*** Opening DATA EXTRACT ***

(** * Classroom Allocator: adjacency graph, allocation, conflicts and log queue

    A shallow embedding of the browser application's core
    ([buildRoomsGraph], [allocateRoom], [checkAvailability],
    [detectConflicts], [addLog], [loadLogs], the two submit handlers) and of
    [RoomGraphVisualizer.buildGraph], followed by the properties the
    specification states about them.

    Conventions of the embedding.
    - The module-level variables [allRooms], [roomsGraph], [schedulesArray],
      [logsQueue] and the three [localStorage] items form one explicit
      [State] record that every mutating function takes and returns.
    - Numeric fields are integers ([Z]), as the data model has them; a
      form field that [parseInt] turns into NaN is outside the model.
    - Identifiers, buildings, dates and times are JavaScript strings of
      one-byte characters; [===] on them is equality, [<=] and [>=] the
      lexicographic comparison of code units, here [String.leb].
    - The clock ([new Date().toISOString()]) and [generateBookingId()] are
      inputs of the functions that call them.
    - A JavaScript [Map] is an association list in insertion order with
      unique keys.
    - [localStorage] holds the values themselves: [JSON.parse] gives back
      what [JSON.stringify] was given.  It outlives the page: a page load
      resets the four variables and finds the three items as they were
      left. *)

From Stdlib Require Import List String Ascii Bool ZArith QArith Lia Arith PeanoNat.
Import ListNotations.

Local Open Scope string_scope.
Local Open Scope Z_scope.

(** ** JavaScript comparisons *)

(** [a <= b] on two strings. *)
Definition str_le (a b : string) : bool := String.leb a b.

(** [a >= b] on two strings: the order is total, so this is [b <= a]. *)
Definition str_ge (a b : string) : bool := String.leb b a.

(** [a < b] on two strings. *)
Definition str_lt (a b : string) : bool := String.ltb a b.

(** Truthiness of a string: every string but the empty one. *)
Definition truthy (s : string) : bool :=
  match s with
  | EmptyString => false
  | String _ _ => true
  end.

(** ** Data model *)

Inductive Facility : Type :=
  | projector | lab | accessible | whiteboard | audio | smartboard.

Module Facilities.
Record t : Type := mk {
  has_projector : bool;
  has_lab : bool;
  has_accessible : bool;
  has_whiteboard : bool;
  has_audio : bool;
  has_smartboard : bool
}.

(** [facilities[facility]] *)
Definition get (fs : t) (f : Facility) : bool :=
  match f with
  | projector => has_projector fs
  | lab => has_lab fs
  | accessible => has_accessible fs
  | whiteboard => has_whiteboard fs
  | audio => has_audio fs
  | smartboard => has_smartboard fs
  end.

(** [Object.entries(facilities)]: the keys in the order the object
    literals of the two submit handlers list them. *)
Definition entries (fs : t) : list (Facility * bool) :=
  map (fun f => (f, get fs f))
      [projector; lab; accessible; whiteboard; audio; smartboard].
End Facilities.

Module Room.
Record t : Type := mk {
  room_id : string;
  building : string;
  capacity : Z;
  floor : Z;
  facilities : Facilities.t
}.
End Room.

(** A node of [roomsGraph]: [{...room, adjacentRooms: []}]. *)
Module Node.
Record t : Type := mk {
  room : Room.t;
  adjacentRooms : list string
}.

Definition push (x : string) (n : t) : t :=
  mk (room n) (adjacentRooms n ++ [x])%list.

Definition includes (x : string) (n : t) : bool :=
  existsb (String.eqb x) (adjacentRooms n).
End Node.

(** The form data of an allocation request. *)
Module Req.
Record t : Type := mk {
  course_name : string;
  instructor : string;
  date : string;
  start_time : string;
  end_time : string;
  capacity : Z;
  building : string;
  facilities : Facilities.t
}.
End Req.

(** An entry of [schedulesArray]:
    [{...formData, room, booking_id, timestamp}].  Of the stored room only
    the room record is kept; no function reads the adjacency of a booked
    room. *)
Module Booking.
Record t : Type := mk {
  course_name : string;
  instructor : string;
  date : string;
  start_time : string;
  end_time : string;
  capacity : Z;
  building : string;
  facilities : Facilities.t;
  room : Room.t;
  booking_id : string;
  timestamp : string
}.
End Booking.

Module Log.
Record t : Type := mk {
  type : string;
  message : string;
  timestamp : string
}.
End Log.

(** ** The JavaScript Map *)

Module JsMap.
Section WithValue.
Context {V : Type}.

Definition t : Type := list (string * V).

Definition empty : t := [].

(** [m.set(k, v)]: an existing key keeps its place and takes the new
    value, a new key goes to the end. *)
Fixpoint set (k : string) (v : V) (m : t) : t :=
  match m with
  | [] => [(k, v)]
  | (k', v') :: m' =>
      if String.eqb k' k then (k', v) :: m' else (k', v') :: set k v m'
  end.

(** [m.get(k)] *)
Fixpoint get (k : string) (m : t) : option V :=
  match m with
  | [] => None
  | (k', v') :: m' => if String.eqb k' k then Some v' else get k m'
  end.

(** In-place mutation of the object stored under [k]. *)
Definition update (k : string) (f : V -> V) (m : t) : t :=
  map (fun kv => if String.eqb (fst kv) k then (fst kv, f (snd kv)) else kv) m.

Definition keys (m : t) : list string := map fst m.
End WithValue.
Arguments t : clear implicits.
End JsMap.

Definition RoomsGraph : Type := JsMap.t Node.t.

(** ** Application state *)

Record State : Type := mkState {
  allRooms : list Room.t;
  roomsGraph : RoomsGraph;
  schedulesArray : list Booking.t;
  logsQueue : list Log.t;
  stored_rooms : option (list Room.t);          (* localStorage 'rooms' *)
  stored_schedules : option (list Booking.t);   (* localStorage 'schedules' *)
  stored_logs : option (list Log.t)             (* localStorage 'logs' *)
}.

(** What a page load starts from: the script sets the four globals to
    their empty values, and [localStorage] holds what earlier page loads
    left there, if anything. *)
Definition pageLoad (savedRooms : option (list Room.t))
           (savedSchedules : option (list Booking.t))
           (savedLogs : option (list Log.t)) : State :=
  mkState [] JsMap.empty [] [] savedRooms savedSchedules savedLogs.

(** The page load of a browser that has nothing cached: the first one.
    The sample states below are built on it; a session may start from any
    [pageLoad]. *)
Definition initialState : State := pageLoad None None None.

Definition with_allRooms (v : list Room.t) (s : State) : State :=
  mkState v (roomsGraph s) (schedulesArray s) (logsQueue s)
          (stored_rooms s) (stored_schedules s) (stored_logs s).
Definition tmr_cancel (t : loc) (st : timer_state) : option timer_state :=
  st ← list_remove t st;
  st ← store st t (fun x => x <| next := free_timers st |>);
  let st := st <| free_timers := Some t |> in
  store st t (fun x => x <| prev := None |>).

Definition tmr_reset (nowP : option iperf_time) (clock : iperf_time) (t : loc)
    (st : timer_state) : option timer_state :=
  let now := getnow nowP clock in
  st ← store st t (fun x =>
         x <| body ::= fun b => b <| at_ := iperf_time_add_usecs now (u64 (t_usecs b)) |> |>);
  list_resort t st.

(** [tmr_run] calls the timer procedures; [run_proc] stands for them: it maps
    the function pointer, its argument and [now] to a change of the timer state
    and of the rest of the program's state, [W]. *)
Section tmr_run.
Context {W : Type}.
Variable run_proc : Z -> Z -> iperf_time -> timer_state * W -> option (timer_state * W).

Fixpoint tmr_run_loop (fuel : nat) (now : iperf_time) (t : option loc) (s : timer_state * W)
    : option (timer_state * W) :=
  match fuel with
  | O => None
  | S fuel =>
    match t with
    | None => Some s
    | Some l =>
        tt ← load s.1 l;
        let nx := next tt in
        if 0 <? iperf_time_compare (at_ (body tt)) now then Some s
        else
          s ← run_proc (timer_proc (body tt)) (client_data (body tt)) now s;
          tt ← load s.1 l;
          st ← (if negb (periodic (body tt) =? 0) then
                  st ← store s.1 l (fun x => x <| body ::= fun b =>
                         b <| at_ ::= fun a => iperf_time_add_usecs a (u64 (t_usecs b)) |> |>);
                  list_resort l st
                else tmr_cancel l s.1);
          tmr_run_loop fuel now nx (st, s.2)
    end
  end.

Definition tmr_run (fuel : nat) (nowP : option iperf_time) (clock : iperf_time)
    (s : timer_state * W) : option (timer_state * W) :=
  tmr_run_loop fuel (getnow nowP clock) (timers s.1) s.
End tmr_run.

Fixpoint tmr_cleanup (fuel : nat) (st : timer_state) : option timer_state :=
  match fuel with
  | O => None
  | S fuel =>
    match free_timers st with
    | None => Some st
    | Some t =>
        tt ← load st t;
        tmr_cleanup fuel (st <| free_timers := next tt |> <| heap ::= delete t |>)
    end
  end.

Fixpoint tmr_destroy_loop (fuel : nat) (st : timer_state) : option timer_state :=
  match fuel with
  | O => None
  | S fuel =>
    match timers st with
    | None => Some st
    | Some t => st ← tmr_cancel t st; tmr_destroy_loop fuel st
    end
  end.

Definition tmr_destroy (fuel : nat) (st : timer_state) : option timer_state :=
  st ← tmr_destroy_loop fuel st; tmr_cleanup fuel st.

(** ** Abstract state *)

(** An abstract timer is a location with its fields. *)
Abbreviation atimer := (loc * timer_body)%type.
Implicit Types (ts a b : list atimer) (fs : list loc) (x : atimer).

(** The order of the active list. *)
Definition key_le (x y : atimer) : Prop := time_le (at_ x.2) (at_ y.2).
Definition key_lt (x y : atimer) : bool := iperf_time_compare (at_ x.2) (at_ y.2) <? 0.

Fixpoint insert_sorted x ts : list atimer :=
  match ts with
  | [] => [x]
  | y :: ts' => if key_lt x y then x :: y :: ts' else y :: insert_sorted x ts'
  end.
Definition remove_loc (l : loc) ts : list atimer := filter (fun x => x.1 <> l) ts.

(** Doubly linked segments: [pv] precedes the first cell, [nx] follows the
    last one. *)
Definition first_of ts (nx : option loc) : option loc :=
  match ts with [] => nx | x :: _ => Some x.1 end.
Fixpoint last_of ts (pv : option loc) : option loc :=
  match ts with [] => pv | x :: ts' => last_of ts' (Some x.1) end.
Fixpoint dseg (h : gmap loc Timer) (pv : option loc) ts (nx : option loc) : Prop :=
  match ts with
  | [] => True
  | x :: ts' => h !! x.1 = Some (mkTimer x.2 pv (first_of ts' nx)) /\ dseg h (Some x.1) ts' nx
  end.
Fixpoint sseg (h : gmap loc Timer) fs : Prop :=
  match fs with
  | [] => True
  | l :: fs' => (exists t, h !! l = Some t /\ next t = head fs') /\ sseg h fs'
  end.

Record timers_repr (st : timer_state) ts fs : Prop := {
  repr_head : timers st = first_of ts None;
  repr_active : dseg (heap st) None ts None;
  repr_sorted : StronglySorted key_le ts;
  repr_free_head : free_timers st = head fs;
  repr_free : sseg (heap st) fs;
  repr_nodup : NoDup (ts.*1 ++ fs) }.
(* ===== verification/Dscp.v ===== *)
(** * Type-of-service names: dscp.c

    [parse_qos] reads a --dscp argument (a code-point name or a number),
    [iptos2str] prints a type-of-service byte. *)
From Stdlib Require Import Ascii String.
From S2P Require Import Prelude Text.
#[local] Open Scope string_scope.
#[local] Open Scope Z_scope.

(** The table [ipqos], without its sentinel. *)
Definition ipqos : list (string * Z) :=
  [("af11", 0x28); ("af12", 0x30); ("af13", 0x38); ("af21", 0x48); ("af22", 0x50);
   ("af23", 0x58); ("af31", 0x68); ("af32", 0x70); ("af33", 0x78); ("af41", 0x88);
   ("af42", 0x90); ("af43", 0x98); ("cs0", 0x00); ("cs1", 0x20); ("cs2", 0x40);
   ("cs3", 0x60); ("cs4", 0x80); ("cs5", 0xa0); ("cs6", 0xc0); ("cs7", 0xe0);
   ("ef", 0xb8); ("va", 0xb0); ("lowdelay", 0x10); ("throughput", 0x08);
   ("reliability", 0x04)].

Fixpoint find_name (cp : string) (table : list (string * Z)) : option Z :=
  match table with
  | [] => None
  | (name, value) :: table => if strcaseeq cp name then Some value else find_name cp table
  end.
Fixpoint find_value (v : Z) (table : list (string * Z)) : option string :=
  match table with
  | [] => None
  | (name, value) :: table => if value =? v then Some name else find_value v table
  end.

(** The argument is [None] for the null pointer. *)
Definition parse_qos (cp : option string) : Z :=
  match cp with
  | None => -1
  | Some cp =>
      match find_name cp ipqos with
      | Some value => value
      | None =>
          let '(val, ep) := strtol 0 cp in
          if bool_decide (cp = "") || negb (bool_decide (ep = "")) || (val <? 0) || (63 <? val)
          then -1 else Z.shiftl val 2
      end
  end.

Definition iptos2str (iptos : Z) : string :=
  let iptos := if (iptos <? 0) || (64 <? iptos) then 0 else iptos in
  match find_value iptos ipqos with
  | Some name => name
  | None => truncate 5 ("0x" ++ hex_pad 2 iptos)
  end.

(** ** Properties *)

Lemma find_name_In cp v table : find_name cp table = Some v -> exists name, (name, v) ∈ table.
Proof.
  induction table as [|[n w] table IH]; cbn; [done|]. destruct (strcaseeq cp n).
  - intros [= ->]. exists n. by left.
  - intros [name Hn]%IH. exists name. by right.
Qed.

Lemma ipqos_values : Forall (fun nv => nv.2 mod 4 = 0 /\ 0 <= nv.2 <= 252) ipqos.
Proof. repeat constructor; cbn; lia. Qed.

Lemma strcaseeq_refl s : strcaseeq s s = true.
Proof. by apply bool_decide_eq_true. Qed.
Lemma strcaseeq_trans a b c : strcaseeq a b = true -> strcaseeq a c = strcaseeq b c.
Proof. unfold strcaseeq. intros ->%bool_decide_eq_true. done. Qed.

Lemma find_name_case cp name table :
  strcaseeq cp name = true -> find_name cp table = find_name name table.
Proof.
  intros H. induction table as [|[n w] table IH]; cbn; [done|].
  by rewrite (strcaseeq_trans _ _ n H), IH.
Qed.

Lemma ipqos_find : Forall (fun nv => find_name nv.1 ipqos = Some nv.2) ipqos.
Proof. repeat constructor. Qed.

(** Every result of [parse_qos] is -1 or a code point shifted into the
    type-of-service byte; a name of the table, in any letter case, gives its
    value, and the decimal text of a code point gives the code point. *)
Lemma parse_qos_correct (cp : option string) :
  (parse_qos cp = -1 \/ (parse_qos cp mod 4 = 0 /\ 0 <= parse_qos cp <= 252)) /\
  (forall name v, (name, v) ∈ ipqos ->
     (exists s, cp = Some s /\ strcaseeq s name = true) -> parse_qos cp = v) /\
  (forall d, 0 <= d <= 63 -> cp = Some (print_nat 10 d) -> parse_qos cp = 4 * d).
Proof.
  pose proof ipqos_values as Hv. rewrite Forall_forall in Hv.
  pose proof ipqos_find as Hf. rewrite Forall_forall in Hf. split_and!.
  - destruct cp as [cp|]; [|by left]. unfold parse_qos. destruct (find_name cp ipqos) as [v|] eqn:E.
    + right. apply find_name_In in E as [name Hin]. apply (Hv _ Hin).
    + destruct (strtol 0 cp) as [val ep].
      destruct (bool_decide (cp = "")), (bool_decide (ep = "")); cbn; try by left.
      destruct (Z.ltb_spec val 0); [by left|]. destruct (Z.ltb_spec 63 val); [by left|]. right.
      rewrite Z.shiftl_mul_pow2 by lia. change (2 ^ 2) with 4. cbn [orb]. split; [|lia].
      by rewrite Z.mod_mul.
  - intros name v Hin (s & -> & Hs). unfold parse_qos. rewrite (find_name_case _ _ _ Hs).
    pose proof (Hf _ Hin) as Hn. cbn [fst snd] in Hn. by rewrite Hn.
  - intros d Hd ->.
    assert (Hall : Forall (fun d => parse_qos (Some (print_nat 10 d)) = 4 * d) (seqZ 0 64)).
    { apply (bool_decide_unpack _). vm_compute. exact I. }
    rewrite Forall_forall in Hall. apply Hall. apply elem_of_seqZ. lia.
Qed.

(** Printing a code point of the table and reading it back gives the
    code point when it is at most 64 and 0 ("cs0") otherwise: [iptos2str] does
    not know the larger ones that [parse_qos] produces. *)
Lemma iptos2str_roundtrip (name : string) (v : Z) :
  (name, v) ∈ ipqos ->
  parse_qos (Some (iptos2str v)) = (if v <=? 64 then v else 0) /\
  (64 < v -> iptos2str v = "cs0").
Proof.
  assert (Forall (fun nv => parse_qos (Some (iptos2str nv.2)) = (if nv.2 <=? 64 then nv.2 else 0) /\
    (64 < nv.2 -> iptos2str nv.2 = "cs0")) ipqos) as Hall.
  { repeat constructor; cbn; lia || done. }
  rewrite Forall_forall in Hall. intros Hin. apply (Hall _ Hin).
Qed.
Lemma iptos2str_roundtrip_witness :
  parse_qos (Some (iptos2str 0x68)) = (if 0x68 <=? 64 then 0x68 else 0) /\
  (64 < 0x68 -> iptos2str 0x68 = "cs0").
Proof.
  apply (iptos2str_roundtrip "af31" 0x68). do 6 right. left.
Defined.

*** Closing DATA EXTRACT ***

*EXERCISE DIRECTIONS*:
Gather all lines of the records that include the word "entries".

*WRITTEN SOLUTION*:
(** [Object.entries(facilities)]: the keys in the order the object
Definition entries (fs : t) : list (Facility * bool) :=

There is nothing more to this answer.